DIETING
September 22, 2014

Artificial Sweeteners, Real Metabolic Problems

No-cal sweeteners disrupt your body's gut bacteria which can bring on glucose intolerance.

Artificial sweeteners have always seemed like a win-win for dieters.Who doesn’t want to save a few calories by using an artificial sweetener such as saccharin (Sweet 'n Low), aspartame (Equal), or sucralose (Splenda)?

But artificial sweeteners may not be so win-win after all. You may be better off with the real deal — sugar — and simply limiting your consumption of sugar-sweetened foods and beverages. That's because artificial sweeteners appear to increase the risk of developing elevated blood sugar, or glucose intolerance, according to a recent study.

Artificial sweeteners may be causing the problems, such as glucose intolerance and diabetes, their use was intended to prevent.

The research on artificial sweeteners is mixed — some findings support their use and safety, while others indicate they may be dangerous and actually cause weight gain.

Israeli researchers say their findings suggest the use of artificial sweeteners should be reassessed because they may be causing the problems, such as glucose intolerance and diabetes, their use was intended to prevent.

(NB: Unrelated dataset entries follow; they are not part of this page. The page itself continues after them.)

(* ===== verification/_CoqProject ===== *)
-Q . S2P
Prelude.v
Bytes.v
Strconv.v
Types.v
Partitioner.v
Topology.v
GoTime.v
Serializer.v
Instruction.v
KVStore.v
Redis.v
Containers.v
Instance.v
Dependencies.v
Closure.v
Events.v
Server.v
Messages.v
ClusterMessages.v
Decoding.v
Pool.v
Cluster.v
Reads.v
Fixtures.v
Manager.v
Invariant.v
Prepare.v
Handlers.v
Tarjan.v
Execute.v
Order.v
Execution.v
Leader.v
Routing.v
Replica.v
Frame.v
Components.v
Concurrent.v
Interleaved.v
Network.v
MockNetwork.v
Convergence.v
Agreement.v
Runs.v
Forgotten.v
Recovery.v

Mice whose drinking water contained an artificial sweetener developed glucose intolerance, while mice drinking just water, or water with only sugar added, did not. Eran Elinav, an immunologist at the Weizmann Institute of Science, and his team found that non-caloric artificial sweeteners cause glucose intolerance by altering the balance of bacteria in the gut, bacteria that have been linked to an increased risk of metabolic disease.

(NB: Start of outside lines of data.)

(** A datacenter has a ring once it has a node, and the ring has its nodes. *)
Lemma add_all_rings {Mo : MapOrder} ns nid dc0 p rf dc :
  ids_distinct ns →
  match rings (add_all ns (NewTopology nid dc0 p rf)) !! dc with
  | Some r => tokenRing r ≡ₚ members dc ns ∧ members dc ns ≠ []
  | None => members dc ns = []
  end.
Proof.
  induction ns as [|n ns IH] using rev_ind; intros Hids; [by cbn|].
  unfold ids_distinct in Hids. rewrite fmap_app, NoDup_app in Hids. destruct Hids as (Hids & Hnew & _).
  specialize (IH Hids). rewrite add_all_snoc. set (t := add_all ns _) in *.
  assert (topology_wf t) as Ht by apply add_all_wf, NewTopology_wf.
  pose proof (AddNode_spec n t Ht) as Hn. cbv zeta in Hn.
  unfold members in *. rewrite filter_app, filter_cons, filter_nil.
  destruct (decide (GetDatacenterId n = dc)) as [Hdc|Hdc]; cycle 1.
  { rewrite app_nil_r. destruct (nodeMap _ !! _); [by rewrite Hn|].
    destruct Hn as (r & -> & _). cbn [snd rings]. by rewrite lookup_insert_ne. }
  assert (tokenRing (ring_of dc t) ≡ₚ filter (λ n, GetDatacenterId n = dc) ns) as Hperm.
  { unfold ring_of. destruct (rings t !! dc) as [r|]; [by apply IH|]. by rewrite IH. }
  rewrite Hdc in Hn. destruct (nodeMap (ring_of dc t) !! GetId n) as [m|] eqn:Hm.
  - exfalso. pose proof (ring_of_wf dc t Ht) as Hw.
    pose proof (ring_ids _ Hw _ _ Hm) as Hid. rewrite <-Hid in Hm.
    apply (elem_of_ring _ _ Hw) in Hm. rewrite Hperm in Hm. apply list_elem_of_filter in Hm as [Hmdc Hm].
    apply (Hnew (GetDatacenterId m, GetId m)).
    + by apply (list_elem_of_fmap_2 (λ n, (GetDatacenterId n, GetId n))).
    + cbn. rewrite Hmdc, Hid, Hdc. by left.
  - destruct Hn as (r & -> & _ & Hr & _). cbn [snd rings]. rewrite lookup_insert_eq.
    split; [|by destruct (filter _ ns)]. by rewrite Hr, Hperm, Permutation_cons_append.
Qed.

(** ** The replicas in every datacenter *)

Lemma nodes_for_token_spec tk rf l acc :
  NoDup l.*1 → Forall (λ p, ring_wf p.2) l →
  nodes_for_token tk rf l acc =
    Some (list_to_map ((λ p, (p.1, replicas_of tk rf (tokenRing p.2))) <$> l) ∪ acc).
Proof.
  revert acc. induction l as [|[dc r] l IH]; intros acc Hl Hw; cbn [nodes_for_token].
  { cbn. by rewrite (left_id_L ∅ (∪)). }
  apply Forall_cons in Hw as [Hr Hw]. cbn in Hl. apply NoDup_cons in Hl as [Hdc Hl].
  rewrite Ring_GetNodesForToken_spec by done. cbn. rewrite IH by done. f_equal.
  rewrite <-insert_union_l, insert_union_r; [done|].
  apply not_elem_of_list_to_map. rewrite <-list_fmap_compose. exact Hdc.
Qed.

Lemma GetNodesForToken_spec {Mo : MapOrder} tk t :
  topology_wf t →
  GetNodesForToken tk t = Some ((λ r, replicas_of tk (u32 (replicationFactor t)) (tokenRing r)) <$> rings t).
Proof.
  intros Ht. unfold GetNodesForToken. rewrite nodes_for_token_spec.
  - f_equal. rewrite (right_id_L ∅ (∪)), <-(list_to_map_to_list (_ <$> rings t)).
    rewrite map_to_list_fmap. apply list_to_map_proper.
    + rewrite <-list_fmap_compose. rewrite map_order_perm. apply NoDup_fst_map_to_list.
    + rewrite map_order_perm. done.
  - rewrite map_order_perm. apply NoDup_fst_map_to_list.
  - rewrite map_order_perm. apply Forall_forall. intros [dc r] Hr%elem_of_map_to_list.
    exact (topology_rings t Ht dc r Hr).
Qed.

Lemma GetLocalNodesForToken_spec tk t :
  topology_wf t →
  GetLocalNodesForToken tk t =
    Some (replicas_of tk (u32 (replicationFactor t)) (tokenRing (ring_of (localDcID t) t))).
Proof.
  intros Ht. unfold GetLocalNodesForToken, ring_of.
  destruct (rings t !! localDcID t) as [r|] eqn:Hr.
  - apply Ring_GetNodesForToken_spec. exact (topology_rings t Ht _ _ Hr).
  - unfold replicas_of. change (from_token tk (tokenRing (default NewRing None))) with (@nil N).
    by rewrite take_nil.
Qed.

Lemma replicas_of_length tk rf (l : list N) : length (replicas_of tk rf l) = (Z.to_nat rf `min` length l)%nat.
Proof. unfold replicas_of. by rewrite length_take, (Permutation_length (from_token_perm tk l)). Qed.

Lemma replicas_of_subset tk rf (l : list N) n : n ∈ replicas_of tk rf l → n ∈ l.
Proof. intros Hn%subseteq_take. by rewrite from_token_perm in Hn. Qed.

Lemma replicas_of_NoDup tk rf r : ring_wf r → NoDup (GetId <$> replicas_of tk rf (tokenRing r)).
Proof.
  intros Hr. unfold replicas_of. rewrite fmap_take. eapply sublist_NoDup; [|apply sublist_take].
  rewrite (fmap_Permutation GetId _ _ (from_token_perm tk _)). by apply ring_ids_NoDup.
Qed.

(** Sorting leaves no choice when the tokens differ. *)
Lemma ring_unique r r' :
  ring_wf r → ring_wf r' → tokenRing r ≡ₚ tokenRing r' →
  (∀ n m, n ∈ tokenRing r → m ∈ tokenRing r → GetToken n = GetToken m → n = m) →
  tokenRing r = tokenRing r'.
Proof.
  intros Hr Hr' Hperm Htok. eapply StronglySorted_unique_strong; [|apply Hr|apply Hr'|done].
  intros n m Hn Hm H1 H2. rewrite <-Hperm in Hm. apply Htok; [done..|]. by apply not_after_antisym.
Qed.

(** [Size] and [AllNodes] do not depend on the order of the rings. *)
Lemma foldl_app_concat {A B} (f : A → list B) l acc :
  foldl (λ ns r, ns ++ f r) acc l = acc ++ concat (f <$> l).
Proof.
  revert acc. induction l as [|a l IH]; intros acc; cbn; [by rewrite app_nil_r|].
  by rewrite IH, app_assoc.
Qed.

Lemma foldl_length {A B} (f : A → list B) l k :
  foldl (λ num r, (num + length (f r))%nat) k l = (k + length (concat (f <$> l)))%nat.
Proof.
  revert k. induction l as [|a l IH]; intros k; cbn; [lia|]. rewrite IH, length_app. lia.
Qed.

Lemma AllNodes_eq {Mo : MapOrder} (t : Topology N) :
  AllNodes t = concat (tokenRing <$> (map_order (map_to_list (rings t))).*2).
Proof. unfold AllNodes, Ring_AllNodes. by rewrite foldl_app_concat. Qed.

Lemma Size_eq {Mo : MapOrder} (t : Topology N) : Size t = length (AllNodes t).
Proof. rewrite AllNodes_eq. unfold Size, Ring_Size. by rewrite foldl_length. Qed.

Artificial sweeteners also changed the composition and function of the gut bacteria in four out of seven human volunteers. These microbial changes, in turn, contributed to glucose intolerance in these volunteers.

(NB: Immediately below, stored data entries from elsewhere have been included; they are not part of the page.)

(* ===== verification/Serializer.v ===== *)
(** * Field serialization

    [src/serializer/serializer.go] over models of [bufio.Reader] and
    [bufio.Writer], and [WriteBuffer] / [ReadBuffer] of [src/types/uuid.go].
    A reader is its buffer and the sequence of chunks its connection delivers, so
    the loops that reassemble a field out of several reads are part of the
    model; the theorems hold however the bytes are cut into chunks. *)

From S2P Require Import Prelude Bytes Types GoTime.

Inductive io_error :=
  | EOF
  | ErrUnexpectedEOF
  | ErrWrite                     (** the underlying writer failed *)
  | ErrEncoding (msg : string)   (** [MessageEncodingError] *)
  | IOErrorf (msg : string).

#[export] Instance io_error_eq_dec : EqDecision io_error.
Proof. solve_decision. Defined.

(** ** [bufio.Reader] *)

(** A connection: the chunks that are still to be delivered, one by each read at
    most; an empty chunk is a read that returned no bytes and no error. *)
Abbreviation conn := (list (list byte)).

Definition conn_Read (n : nat) (c : conn) : res io_error (list byte) * conn :=
  match c with
  | [] => (Fail EOF, [])
  | bs :: c' =>
      if decide (length bs ≤ n)%nat then (Ok bs, c')
      else (Ok (take n bs), drop n bs :: c')
  end.

(** What has been read from the connection and not yet been asked for. *)
Record reader := mkReader { rd_buffer : list byte; rd_conn : conn }.
Definition flat (r : reader) : list byte := rd_buffer r ++ concat (rd_conn r).

Abbreviation R := (ST reader io_error).
(** The two stores compare values alike, and each reads what the other has
    written. *)
Theorem redis_values_agree (v o : Value) :
  Equal v o = KVStore.Equal v o ∧ (Equal v o = true ↔ v = o) ∧
  (KVStore.value_ok v → ∃ bs, SerializeValue v = Ok bs ∧ KVStore.SerializeValue v = Ok bs ∧
     DeserializeValue bs = Ok (v, KVStore.GetValueType v) ∧
     KVStore.DeserializeValue bs = Ok (v, KVStore.GetValueType v)).
Proof.
  assert (Equal v o = KVStore.Equal v o) as Heq.
  { destruct v; cbn; unfold String_Equal, Tombstone_Equal, Boolean_Equal, KVStore.String_Equal, KVStore.Tombstone_Equal,
      KVStore.Boolean_Equal; change baseValueEqual with KVStore.baseValueEqual; try done;
      destruct (negb _); try done; destruct o; try done; case_bool_decide; by case_decide. }
  split; [done|]. split; [rewrite Heq; apply KVStore.Equal_eq|]. intros Hok.
  destruct (KVStore.SerializeValue_roundtrip v Hok) as (bs & Hs & Hd). exists bs.
  split_and!; [by destruct v|done|exact Hd|done].
Qed.

(** Read repair in the redis store: whatever the order in which Go visits the
    map of answers, [Reconcile] picks an answer no other is newer than, and the
    instructions it files under a node leave that value under the key of a store
    that holds the node's answer. *)
Theorem redis_reconcile_converges {Mo : MapOrder} (key : string) (values : gmap string KVStore.vref) :
  (2 ≤ size values)%nat →
  (∃ nid v, values !! nid = Some v ∧ Time_After (KVStore.GetTimestamp (KVStore.v_val v)) Time_zero = true) →
  map_Forall (λ _ v, match KVStore.v_val v with VBoolean _ _ => False | _ => True end) values →
  (∀ nid nid' u v, values !! nid = Some u → values !! nid' = Some v → KVStore.v_ptr u = KVStore.v_ptr v → u = v) →
  ∃ high instructions, Reconcile key (Some <$> values) = Ok (Some high, instructions) ∧
    (∃ nid, values !! nid = Some high) ∧
    (∀ nid u, values !! nid = Some u →
       Time_After (KVStore.GetTimestamp (KVStore.v_val u)) (KVStore.GetTimestamp (KVStore.v_val high)) = false) ∧
    ∀ nid v s, values !! nid = Some v → KVStore.data s !! key = Some (KVStore.v_val v) →
      KVStore.data (KVStore.run_all (default [] (instructions !! nid)) s) !! key = Some (KVStore.v_val high).
Proof.
  intros Hsize (nid0 & v0 & Hv0 & Hts) Hnb Hpc.
  set (l := map_order (map_to_list (Some <$> values))).
  assert (∀ nid o, (nid, o) ∈ l ↔ ∃ v, o = Some v ∧ values !! nid = Some v) as Hin.
  { intros nid o. unfold l. rewrite map_order_perm, elem_of_map_to_list, lookup_fmap, fmap_Some. naive_solver. }
  assert (∃ vs, l.*2 = Some <$> vs ∧ ∀ v, v ∈ vs ↔ ∃ nid, values !! nid = Some v) as (vs & Hvs & Hmem).
  { exists (omap id l.*2). assert (Forall (λ p, p.2 ≠ None) l) as Hall.
    { apply Forall_forall. intros [nid o] (v & -> & _)%Hin. done. }
    split.
    - clear -Hall. induction Hall as [|[nid [v|]] l Hv _ IH]; [done| |done]. cbn. by f_equal.
    - intros v. rewrite list_elem_of_omap. setoid_rewrite list_elem_of_fmap. split.
      + intros (o & ([nid o'] & -> & (u & -> & Hu)%Hin) & [= ->]). by exists nid.
      + intros [nid Hv]. exists (Some v). split; [|done]. exists (nid, Some v). rewrite Hin. eauto. }
  assert (length l = size values) as Hlen.
  { unfold l. by rewrite map_order_perm, length_map_to_list, map_size_fmap. }
  destruct (KVStore.Reconcile_converges key vs) as (high & repairs & Hrec & Hhigh & Hmax & Hrl & Hrun).
  { rewrite <-(length_fmap Some vs), <-Hvs, length_fmap, Hlen. done. }
  { exists v0. rewrite Hmem. eauto. }
  { apply Forall_forall. intros v [nid Hv]%Hmem. by apply (Hnb nid v). }
  { intros u v [nid Hu]%Hmem [nid' Hv]%Hmem. by eapply Hpc. }
  destruct (Reconcile_kv key (Some <$> values) l (Some high) repairs) as (instructions & Hr & Hto).
  { done. } { lia. }
  { apply Forall_forall. intros [nid o] (v & -> & _)%Hin. done. }
  { by rewrite Hvs. }
  exists high, instructions. split_and!; [done|by apply Hmem| |].
  - intros nid u Hu. apply Hmax, Hmem. eauto.
  - intros nid v s Hv Hs. assert ((nid, Some v) ∈ l) as [k Hk]%list_elem_of_lookup by (apply Hin; eauto).
    eapply (Hrun k v); [|by eapply Hto|done].
    assert ((Some <$> vs) !! k = Some (Some v)) as Hsv by (by rewrite <-Hvs, list_lookup_fmap, Hk).
    rewrite list_lookup_fmap in Hsv. destruct (vs !! k); cbn in Hsv; congruence.
Qed.
End Redis.
Lemma getConnection_new p b pool s (c : Cluster CS) a ds rs :
  c_heap c !! p = Some (RemoteNode b pool s) → represents pool [] →
  c_dials c = true :: ds → c_replies c = Some (CConnectionAcceptedResponse a) :: rs →
  ∃ x pool', getConnection p c =
      (Ok x, updated p (RemoteNode (taken_over a b) pool' s) ds rs
               (c_sent c ++ [(p, CConnectionRequest (my_data c))]) c) ∧
    represents pool' [] ∧ usable pool' x ∧ cp_maxConn pool' = cp_maxConn pool.
Proof.
  intros Hp Hq Hd Hrep.
  assert (cp_pool pool = None) as Hne by (by apply (represents_nil_pool _ _ Hq)).
  set (x := fresh (dom (cp_conns pool))).
  set (pool1 := mkPool (cp_addr pool) (cp_size pool) (cp_timeout pool) (cp_maxConn pool) (cp_pool pool)
    (cp_tail pool) (cp_holders pool) (<[x := mkConnection 1 false false]> (cp_conns pool))).
  exists x, (ConnectionPool.set_conn x Connection.SetHandshakeCompleted pool1). split_and!.
  - assert (ConnectionPool.Get true pool = (Ok x, pool1)) as Hget.
    { unfold ConnectionPool.Get, ConnectionPool.Get_nonempty. rewrite bind_gets.
      by rewrite bool_decide_eq_false_2 by (intros H; by apply H). }
    unfold getConnection, ConnectionPool.Get_nonempty. rewrite (pool_op_gets p b pool s) by done.
    rewrite bool_decide_eq_false_2 by (intros H; by apply H).
    unfold dial at 1. unfold mbind at 1, ST_bind at 1. rewrite Hd. cbn [head tail default from_option id].
    set (c1 := with_net ds (c_replies c) (c_sent c) c).
    rewrite (pool_op_bind p b pool s _ _ c1 x pool1) by done.
    set (c2 := with_heap _ c1).
    assert (c_heap c2 !! p = Some (RemoteNode b pool1 s)) as Hp2 by (cbn; by rewrite lookup_insert_eq).
    rewrite (pool_op_gets p b pool1 s _ _ c2 Hp2). unfold pool1 at 1. cbn [cp_conns].
    rewrite lookup_insert_eq. cbn [deref]. rewrite bind_ret.
    cbn [Connection.HandshakeCompleted completedHandshake negb].
    rewrite (bind_run _ _ _ _ _ (handshake_run p b pool1 s c2 x a rs Hp2 Hrep)).
    unfold mret, ST_ret, updated, with_heap, with_net. cbn. by rewrite !insert_insert_eq.
  - by apply represents_set_conn, represents_conns.
  - eexists. cbn. rewrite lookup_alter_eq, lookup_insert_eq. cbn. done.
  - done.
Qed.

“What makes this study interesting is the questions it raises, rather than those it answers. The million-dollar question is why artificial sweeteners caused glucose intolerance and changed the gut bacteria, and not sugar,” Cathryn Nagler, a professor at the University of Chicago and the author of an editorial about the study, told TheDoctor.

“They are all biochemically different from each other, so why are they causing the same result?”

The researchers are currently recruiting participants for a larger study to look at the connection between gut bacteria and many common food products and the changes they cause that are linked to obesity, diabetes, and other diseases.

Elinav and Segal believe it is too early to make recommendations about the use of artificial sweetener use, but the findings have prompted Elinav to change his behavior.

“I’ve consumed very large amounts of coffee, and extensively used sweeteners, thinking like many other people that they are at least not harmful to me and perhaps even beneficial,” he said. “Given the surprising results that we got in our study, I made a personal [choice] to stop using them.”

The study and editorial are published online in Nature.